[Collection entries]
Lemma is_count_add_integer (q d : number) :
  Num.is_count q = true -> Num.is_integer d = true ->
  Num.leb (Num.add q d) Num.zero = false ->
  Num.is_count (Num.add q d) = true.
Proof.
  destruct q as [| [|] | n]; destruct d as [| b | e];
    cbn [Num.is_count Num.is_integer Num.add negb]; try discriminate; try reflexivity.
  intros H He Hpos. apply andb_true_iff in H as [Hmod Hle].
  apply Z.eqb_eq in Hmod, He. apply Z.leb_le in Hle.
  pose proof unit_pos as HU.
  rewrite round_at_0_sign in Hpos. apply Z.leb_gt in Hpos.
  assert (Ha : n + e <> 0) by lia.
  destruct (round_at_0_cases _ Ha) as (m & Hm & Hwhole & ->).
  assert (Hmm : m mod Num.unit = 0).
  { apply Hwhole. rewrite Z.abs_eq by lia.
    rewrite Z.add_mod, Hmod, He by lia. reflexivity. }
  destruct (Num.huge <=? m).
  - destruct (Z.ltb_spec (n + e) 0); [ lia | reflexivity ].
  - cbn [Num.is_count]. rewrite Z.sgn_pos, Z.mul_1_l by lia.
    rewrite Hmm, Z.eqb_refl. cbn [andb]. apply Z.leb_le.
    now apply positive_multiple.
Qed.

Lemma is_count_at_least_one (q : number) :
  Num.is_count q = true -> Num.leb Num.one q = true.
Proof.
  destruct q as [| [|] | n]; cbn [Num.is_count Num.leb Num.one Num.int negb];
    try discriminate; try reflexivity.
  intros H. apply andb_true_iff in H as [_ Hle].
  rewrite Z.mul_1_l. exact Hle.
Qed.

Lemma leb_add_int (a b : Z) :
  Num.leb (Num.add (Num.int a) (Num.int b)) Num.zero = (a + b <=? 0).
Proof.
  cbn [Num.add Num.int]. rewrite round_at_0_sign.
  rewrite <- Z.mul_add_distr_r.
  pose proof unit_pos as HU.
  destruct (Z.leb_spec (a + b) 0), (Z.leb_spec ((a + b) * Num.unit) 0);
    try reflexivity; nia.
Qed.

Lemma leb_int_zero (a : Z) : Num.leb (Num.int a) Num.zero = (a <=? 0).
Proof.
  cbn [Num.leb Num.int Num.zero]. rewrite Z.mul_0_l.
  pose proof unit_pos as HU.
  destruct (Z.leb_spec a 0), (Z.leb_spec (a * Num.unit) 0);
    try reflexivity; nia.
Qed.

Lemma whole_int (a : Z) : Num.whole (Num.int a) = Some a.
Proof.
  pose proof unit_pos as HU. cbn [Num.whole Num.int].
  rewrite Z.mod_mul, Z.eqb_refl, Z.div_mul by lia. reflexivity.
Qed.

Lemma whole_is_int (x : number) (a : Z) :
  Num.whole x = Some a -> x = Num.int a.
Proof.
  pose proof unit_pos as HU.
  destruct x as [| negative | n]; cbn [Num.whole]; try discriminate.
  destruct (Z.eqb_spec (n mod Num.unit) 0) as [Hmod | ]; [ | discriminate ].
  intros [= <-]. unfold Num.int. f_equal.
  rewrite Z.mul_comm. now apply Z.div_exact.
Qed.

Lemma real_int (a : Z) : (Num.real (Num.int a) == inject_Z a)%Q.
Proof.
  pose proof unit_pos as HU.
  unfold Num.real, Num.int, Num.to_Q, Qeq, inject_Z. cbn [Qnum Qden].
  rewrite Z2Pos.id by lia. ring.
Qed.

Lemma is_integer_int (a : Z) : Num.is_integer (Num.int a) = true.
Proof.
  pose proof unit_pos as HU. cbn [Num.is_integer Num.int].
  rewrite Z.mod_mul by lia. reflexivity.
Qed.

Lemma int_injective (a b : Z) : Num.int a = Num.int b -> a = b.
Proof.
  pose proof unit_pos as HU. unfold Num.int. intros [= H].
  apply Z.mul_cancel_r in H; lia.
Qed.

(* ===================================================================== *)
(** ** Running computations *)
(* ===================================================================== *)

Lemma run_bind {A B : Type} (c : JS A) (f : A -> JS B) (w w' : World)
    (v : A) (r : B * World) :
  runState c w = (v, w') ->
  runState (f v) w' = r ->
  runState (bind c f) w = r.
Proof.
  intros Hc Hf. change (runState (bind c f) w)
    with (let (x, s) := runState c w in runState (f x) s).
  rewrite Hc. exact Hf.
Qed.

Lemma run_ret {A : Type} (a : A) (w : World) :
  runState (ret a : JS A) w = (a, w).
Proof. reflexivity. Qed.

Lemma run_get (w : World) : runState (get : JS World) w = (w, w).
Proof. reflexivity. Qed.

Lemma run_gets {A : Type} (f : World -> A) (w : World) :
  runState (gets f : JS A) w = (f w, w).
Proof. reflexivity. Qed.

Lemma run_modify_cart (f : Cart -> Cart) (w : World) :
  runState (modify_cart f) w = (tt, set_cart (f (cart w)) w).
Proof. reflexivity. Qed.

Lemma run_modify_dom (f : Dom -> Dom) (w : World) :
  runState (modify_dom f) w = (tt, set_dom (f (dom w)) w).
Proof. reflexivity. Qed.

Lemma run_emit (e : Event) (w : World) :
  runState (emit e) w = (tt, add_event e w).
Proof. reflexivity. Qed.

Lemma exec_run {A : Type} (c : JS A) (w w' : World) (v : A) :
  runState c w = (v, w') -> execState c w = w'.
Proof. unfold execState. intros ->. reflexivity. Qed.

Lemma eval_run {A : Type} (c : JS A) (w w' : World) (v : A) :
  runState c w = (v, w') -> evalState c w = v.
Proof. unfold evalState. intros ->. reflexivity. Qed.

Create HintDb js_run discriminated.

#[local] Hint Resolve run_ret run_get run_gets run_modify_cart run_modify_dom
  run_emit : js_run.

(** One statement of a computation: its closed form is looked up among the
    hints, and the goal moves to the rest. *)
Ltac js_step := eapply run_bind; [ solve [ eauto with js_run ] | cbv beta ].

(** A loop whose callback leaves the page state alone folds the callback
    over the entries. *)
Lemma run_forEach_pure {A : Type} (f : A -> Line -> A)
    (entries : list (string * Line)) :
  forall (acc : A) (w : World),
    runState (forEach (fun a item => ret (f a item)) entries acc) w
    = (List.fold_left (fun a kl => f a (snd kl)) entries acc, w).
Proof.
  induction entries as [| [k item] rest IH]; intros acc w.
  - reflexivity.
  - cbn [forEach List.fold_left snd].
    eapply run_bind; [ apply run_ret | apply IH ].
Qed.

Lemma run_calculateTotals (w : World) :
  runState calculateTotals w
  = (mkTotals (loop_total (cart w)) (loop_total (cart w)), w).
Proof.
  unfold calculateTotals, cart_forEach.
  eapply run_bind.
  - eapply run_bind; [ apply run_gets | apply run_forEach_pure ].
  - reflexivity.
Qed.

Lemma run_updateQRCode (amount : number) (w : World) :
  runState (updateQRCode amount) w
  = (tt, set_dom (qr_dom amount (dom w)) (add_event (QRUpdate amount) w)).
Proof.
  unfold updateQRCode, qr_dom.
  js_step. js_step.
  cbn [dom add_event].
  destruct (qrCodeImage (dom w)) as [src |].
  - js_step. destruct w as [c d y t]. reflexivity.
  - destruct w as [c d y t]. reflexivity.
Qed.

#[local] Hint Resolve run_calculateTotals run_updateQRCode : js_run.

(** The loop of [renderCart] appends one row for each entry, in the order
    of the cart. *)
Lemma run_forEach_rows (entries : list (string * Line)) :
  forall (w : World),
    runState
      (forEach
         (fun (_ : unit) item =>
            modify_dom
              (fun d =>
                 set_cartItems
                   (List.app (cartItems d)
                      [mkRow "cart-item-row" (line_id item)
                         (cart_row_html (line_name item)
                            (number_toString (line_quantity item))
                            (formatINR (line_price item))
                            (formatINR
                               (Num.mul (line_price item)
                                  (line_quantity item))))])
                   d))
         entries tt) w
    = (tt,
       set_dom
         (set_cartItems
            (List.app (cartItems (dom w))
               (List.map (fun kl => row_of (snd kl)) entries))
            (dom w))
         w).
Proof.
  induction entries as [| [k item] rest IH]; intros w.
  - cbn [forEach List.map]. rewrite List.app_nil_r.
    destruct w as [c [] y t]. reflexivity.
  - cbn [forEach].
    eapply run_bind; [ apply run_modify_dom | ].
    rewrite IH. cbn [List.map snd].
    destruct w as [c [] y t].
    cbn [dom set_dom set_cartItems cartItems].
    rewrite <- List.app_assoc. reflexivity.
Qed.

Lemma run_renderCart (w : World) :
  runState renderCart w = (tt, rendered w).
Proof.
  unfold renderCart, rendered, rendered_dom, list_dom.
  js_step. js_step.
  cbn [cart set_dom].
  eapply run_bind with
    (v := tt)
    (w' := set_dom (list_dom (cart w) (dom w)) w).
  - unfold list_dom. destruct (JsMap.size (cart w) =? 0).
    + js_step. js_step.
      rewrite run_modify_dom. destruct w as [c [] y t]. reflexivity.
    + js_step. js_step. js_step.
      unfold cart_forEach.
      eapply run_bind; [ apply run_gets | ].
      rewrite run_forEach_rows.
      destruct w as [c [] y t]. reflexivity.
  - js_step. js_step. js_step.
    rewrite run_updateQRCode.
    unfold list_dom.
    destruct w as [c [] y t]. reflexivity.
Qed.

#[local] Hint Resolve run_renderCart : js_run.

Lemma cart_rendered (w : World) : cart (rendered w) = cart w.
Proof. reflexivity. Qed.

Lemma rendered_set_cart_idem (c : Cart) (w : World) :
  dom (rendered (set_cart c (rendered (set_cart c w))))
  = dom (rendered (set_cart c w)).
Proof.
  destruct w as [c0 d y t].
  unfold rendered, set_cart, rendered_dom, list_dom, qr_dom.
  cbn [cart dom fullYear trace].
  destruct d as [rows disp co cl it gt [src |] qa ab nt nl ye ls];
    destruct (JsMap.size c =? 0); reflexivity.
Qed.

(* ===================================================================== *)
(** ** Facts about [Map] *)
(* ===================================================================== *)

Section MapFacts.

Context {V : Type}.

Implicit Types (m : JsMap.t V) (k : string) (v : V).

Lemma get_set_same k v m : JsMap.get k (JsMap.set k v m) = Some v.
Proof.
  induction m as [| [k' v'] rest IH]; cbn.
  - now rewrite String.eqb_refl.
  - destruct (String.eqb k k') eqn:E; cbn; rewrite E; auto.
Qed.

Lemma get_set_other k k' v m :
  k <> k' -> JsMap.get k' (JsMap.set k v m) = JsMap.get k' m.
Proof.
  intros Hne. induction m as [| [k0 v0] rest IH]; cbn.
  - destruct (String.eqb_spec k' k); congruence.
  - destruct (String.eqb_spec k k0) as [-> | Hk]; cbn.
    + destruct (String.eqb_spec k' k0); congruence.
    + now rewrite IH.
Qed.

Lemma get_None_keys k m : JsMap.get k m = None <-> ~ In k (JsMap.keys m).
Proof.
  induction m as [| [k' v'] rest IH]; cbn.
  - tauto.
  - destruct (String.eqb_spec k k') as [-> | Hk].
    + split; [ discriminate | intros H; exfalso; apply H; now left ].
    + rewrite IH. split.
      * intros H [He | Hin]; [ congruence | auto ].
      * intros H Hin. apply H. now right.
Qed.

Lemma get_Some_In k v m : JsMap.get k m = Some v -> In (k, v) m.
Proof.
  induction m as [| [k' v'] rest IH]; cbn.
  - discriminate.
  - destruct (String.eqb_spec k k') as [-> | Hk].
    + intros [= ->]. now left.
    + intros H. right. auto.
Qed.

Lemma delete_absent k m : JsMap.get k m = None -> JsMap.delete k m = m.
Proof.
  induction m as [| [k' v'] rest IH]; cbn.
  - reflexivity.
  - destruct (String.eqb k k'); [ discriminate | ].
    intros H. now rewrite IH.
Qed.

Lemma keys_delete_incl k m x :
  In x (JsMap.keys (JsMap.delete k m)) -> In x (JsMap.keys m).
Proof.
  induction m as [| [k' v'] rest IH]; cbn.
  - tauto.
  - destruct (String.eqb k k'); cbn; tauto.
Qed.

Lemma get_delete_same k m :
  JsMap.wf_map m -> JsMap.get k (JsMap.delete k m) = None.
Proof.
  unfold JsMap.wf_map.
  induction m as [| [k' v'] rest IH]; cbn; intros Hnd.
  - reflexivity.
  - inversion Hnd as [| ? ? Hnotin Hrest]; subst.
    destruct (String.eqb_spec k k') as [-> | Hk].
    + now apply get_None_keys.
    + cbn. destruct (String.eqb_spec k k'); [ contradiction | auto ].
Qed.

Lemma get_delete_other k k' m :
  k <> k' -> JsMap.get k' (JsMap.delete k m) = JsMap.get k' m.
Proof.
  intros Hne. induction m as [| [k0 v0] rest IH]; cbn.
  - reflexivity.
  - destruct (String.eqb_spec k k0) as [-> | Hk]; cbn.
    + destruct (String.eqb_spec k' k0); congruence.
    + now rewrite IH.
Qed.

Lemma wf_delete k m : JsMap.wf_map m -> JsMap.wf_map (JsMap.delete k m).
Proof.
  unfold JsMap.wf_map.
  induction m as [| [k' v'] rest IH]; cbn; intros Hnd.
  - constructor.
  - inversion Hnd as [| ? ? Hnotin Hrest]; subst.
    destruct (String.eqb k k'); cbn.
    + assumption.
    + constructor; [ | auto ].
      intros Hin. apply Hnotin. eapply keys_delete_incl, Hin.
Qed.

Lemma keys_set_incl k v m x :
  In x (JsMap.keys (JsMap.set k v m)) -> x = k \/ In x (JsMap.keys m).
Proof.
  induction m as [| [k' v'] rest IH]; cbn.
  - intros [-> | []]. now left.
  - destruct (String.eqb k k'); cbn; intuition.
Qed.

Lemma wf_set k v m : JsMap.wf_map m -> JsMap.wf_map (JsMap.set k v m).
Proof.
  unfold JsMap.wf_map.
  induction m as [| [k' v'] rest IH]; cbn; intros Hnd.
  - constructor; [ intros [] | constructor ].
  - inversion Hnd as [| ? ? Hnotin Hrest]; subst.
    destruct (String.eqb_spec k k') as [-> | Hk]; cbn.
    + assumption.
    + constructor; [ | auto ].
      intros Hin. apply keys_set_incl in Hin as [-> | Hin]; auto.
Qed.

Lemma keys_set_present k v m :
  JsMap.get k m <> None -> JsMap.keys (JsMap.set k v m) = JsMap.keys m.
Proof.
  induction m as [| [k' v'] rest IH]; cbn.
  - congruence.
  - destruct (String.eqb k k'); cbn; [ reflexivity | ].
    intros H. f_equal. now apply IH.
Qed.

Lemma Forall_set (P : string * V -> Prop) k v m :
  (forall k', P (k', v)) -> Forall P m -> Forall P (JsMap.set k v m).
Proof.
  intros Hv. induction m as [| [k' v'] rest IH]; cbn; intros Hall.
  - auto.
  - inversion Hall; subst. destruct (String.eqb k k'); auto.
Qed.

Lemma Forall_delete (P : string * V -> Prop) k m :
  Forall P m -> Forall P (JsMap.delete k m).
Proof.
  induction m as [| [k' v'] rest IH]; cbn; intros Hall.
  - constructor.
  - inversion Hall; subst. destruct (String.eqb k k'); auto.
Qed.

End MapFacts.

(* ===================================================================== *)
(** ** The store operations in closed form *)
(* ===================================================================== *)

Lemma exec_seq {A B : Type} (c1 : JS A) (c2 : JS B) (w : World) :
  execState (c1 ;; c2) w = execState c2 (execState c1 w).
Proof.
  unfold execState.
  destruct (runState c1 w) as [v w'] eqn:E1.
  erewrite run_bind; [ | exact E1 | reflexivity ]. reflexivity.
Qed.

[What to do]
Repeat exactly the lines above from the one with "forall (acc : A)" up to and including the one with "- cbn [forEach List.fold_left snd].". No other line belongs in the reply.

[Exercise solution]
  forall (acc : A) (w : World),
    runState (forEach (fun a item => ret (f a item)) entries acc) w
    = (List.fold_left (fun a kl => f a (snd kl)) entries acc, w).
Proof.
  induction entries as [| [k item] rest IH]; intros acc w.
  - reflexivity.
  - cbn [forEach List.fold_left snd].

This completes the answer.